Leng Yue held the orb close, her eyes wide. She glanced at Li Wei, lips parted: "The glyphs on this rod—they match the walls. We might now build our alphabet." She swallowed. "At last." Her voice was trembling, but elation filtered into it.
She turned to the bird. "Guide of spirits, what is your purpose now?" The bird bobbed its head. It hopped down from the statue's hand and alighted on the floor. It tread forward, across mosaic tiles, toward the newly revealed panel. It stopped, and with one claw tapped the jade rod. The orb glowed brighter. A low hum emerged. ~ hmmm… ~
Light surged from the rod into the conduit behind the wall. Machinery trembled. The chamber's mechanisms spun: gears rotated, pistons slid, valves clicked. ~ clank… click… hiss… ~ The stone walls vibrated. Dust fell from the ceiling like fine sand.

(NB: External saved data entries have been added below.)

Lemma names_elem p : forall n nm, nm ∈ names n p -> exists x i, nm = label_name x i /\ n <= i < n + code_len p.
Proof.
  assert (forall n m s t nm, (exists x i, nm = label_name x i /\ n <= i < n + s) -> m <= n -> n + s <= m + t ->
    exists x i, nm = label_name x i /\ m <= i < m + t) as Hw
    by (intros n m s t nm (x & i & -> & Hi) H1 H2; exists x, i; split; [reflexivity | lia]).
  induction p as [|cd k IH|b IHb k IHk|b IHb k IHk|b IHb k IHk|b1 IH1 b2 IH2 k IHk|L v k IH|L v k IH|k IH];
    intros n nm H; cbn [names code_len] in *; rewrite ?elem_of_cons, ?elem_of_app, ?elem_of_cons, ?elem_of_app in H;
    repeat match goal with c : CODE |- _ => lazymatch goal with _ : 0 <= code_len c |- _ => fail | _ => pose proof (code_len_nonneg c) end end.
  - now apply not_elem_of_nil in H.
  - eapply Hw; [exact (IH _ _ H) | lia | lia].
  - destruct H as [->|[H|H]]; [exists false, n; split; [reflexivity | lia]| |]; [eapply Hw; [exact (IHb _ _ H) | lia | lia] | eapply Hw; [exact (IHk _ _ H) | lia | lia]].
  - destruct H as [->|[->|[H|H]]]; [exists true, n; split; [reflexivity | lia]|exists false, n; split; [reflexivity | lia]| |];
      [eapply Hw; [exact (IHb _ _ H) | lia | lia] | eapply Hw; [exact (IHk _ _ H) | lia | lia]].
  - destruct H as [->|[H|H]]; [exists false, n; split; [reflexivity | lia]| |]; [eapply Hw; [exact (IHb _ _ H) | lia | lia] | eapply Hw; [exact (IHk _ _ H) | lia | lia]].
  - destruct H as [->|[H|[->|[->|[H|H]]]]];
      [exists false, n; split; [reflexivity | lia]| |eexists true, _; split; [reflexivity | lia]|eexists false, _; split; [reflexivity | lia]| |].
    + eapply Hw; [exact (IH1 _ _ H) | lia | lia].
    + eapply Hw; [exact (IH2 _ _ H) | lia | lia].
    + eapply Hw; [exact (IHk _ _ H) | lia | lia].
  - eapply Hw; [exact (IH _ _ H) | lia | lia].
  - eapply Hw; [exact (IH _ _ H) | lia | lia].
  - eapply Hw; [exact (IH _ _ H) | lia | lia].
Qed.

Lemma names_disjoint p q n m : 0 <= n -> n + code_len p <= m -> m + code_len q < 2 ^ 32 -> forall nm, nm ∈ names n p -> nm ∉ names m q.
Proof.
  intros H1 H2 H3 nm (x & i & -> & Hi)%names_elem (y & j & E & Hj)%names_elem. apply label_name_inj in E; lia.
Qed.
Lemma name_fresh p x n m : 0 <= n -> n < m \/ m + code_len p <= n -> 0 <= m -> n < 2 ^ 32 -> m + code_len p < 2 ^ 32 -> label_name x n ∉ names m p.
Proof. intros H1 H2 H0 H3 H4 (y & j & E & Hj)%names_elem. apply label_name_inj in E; lia. Qed.
Lemma label_names_differ n : 0 <= n < 2 ^ 32 -> label_name true n <> label_name false n.
Proof. intros H E. apply label_name_inj in E as [E _]; [discriminate | exact H | exact H]. Qed.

Leng Yue staggered, bracing against a pillar. Li Wei reached out to steady her. "Stand firm," he said, voice steady amid chaos. The ground beneath them pulsed in rhythm with the machinery.
Slowly, a section of wall across the chamber slid aside, revealing a tunnel beyond. Beyond that, darkness and the faint glint of something metallic. The beam of light from the orb extended into the corridor, guiding the way.
Leng Yue exhaled heavily. She touched her chest. "By Tian's will … this seems the entrance forward." She turned to Li Wei: "This is becoming more peculiar."
Li Wei nodded. He stood and took a tentative step. He looked back once at the statue—its eyes blank, its silk-patterned robe unmoved. Whether it was guardian or sentinel, he could not yet judge. "Let us proceed," he said quietly, offering his hand to Leng Yue.
They moved into the newly revealed passage, the humming rod lighting their steps. The bird followed, wings tucked, tail feathers brushing the stone. Behind them, the mechanisms continued their slow dance, sealing the chamber behind them with a distant thud. ~ thud… ~
As they advanced into the corridor, Li Wei's mind raced. If this statue pivoted, then there must be more chambers like this ahead. And the inscriptions—each room might change the cipher. We must partition our understanding room by room.
He stole a glance at Leng Yue, whose face was pale but focused. She will make the transcription, I will chart the path. Together they walked into the darkness, the orb's glow their only guide.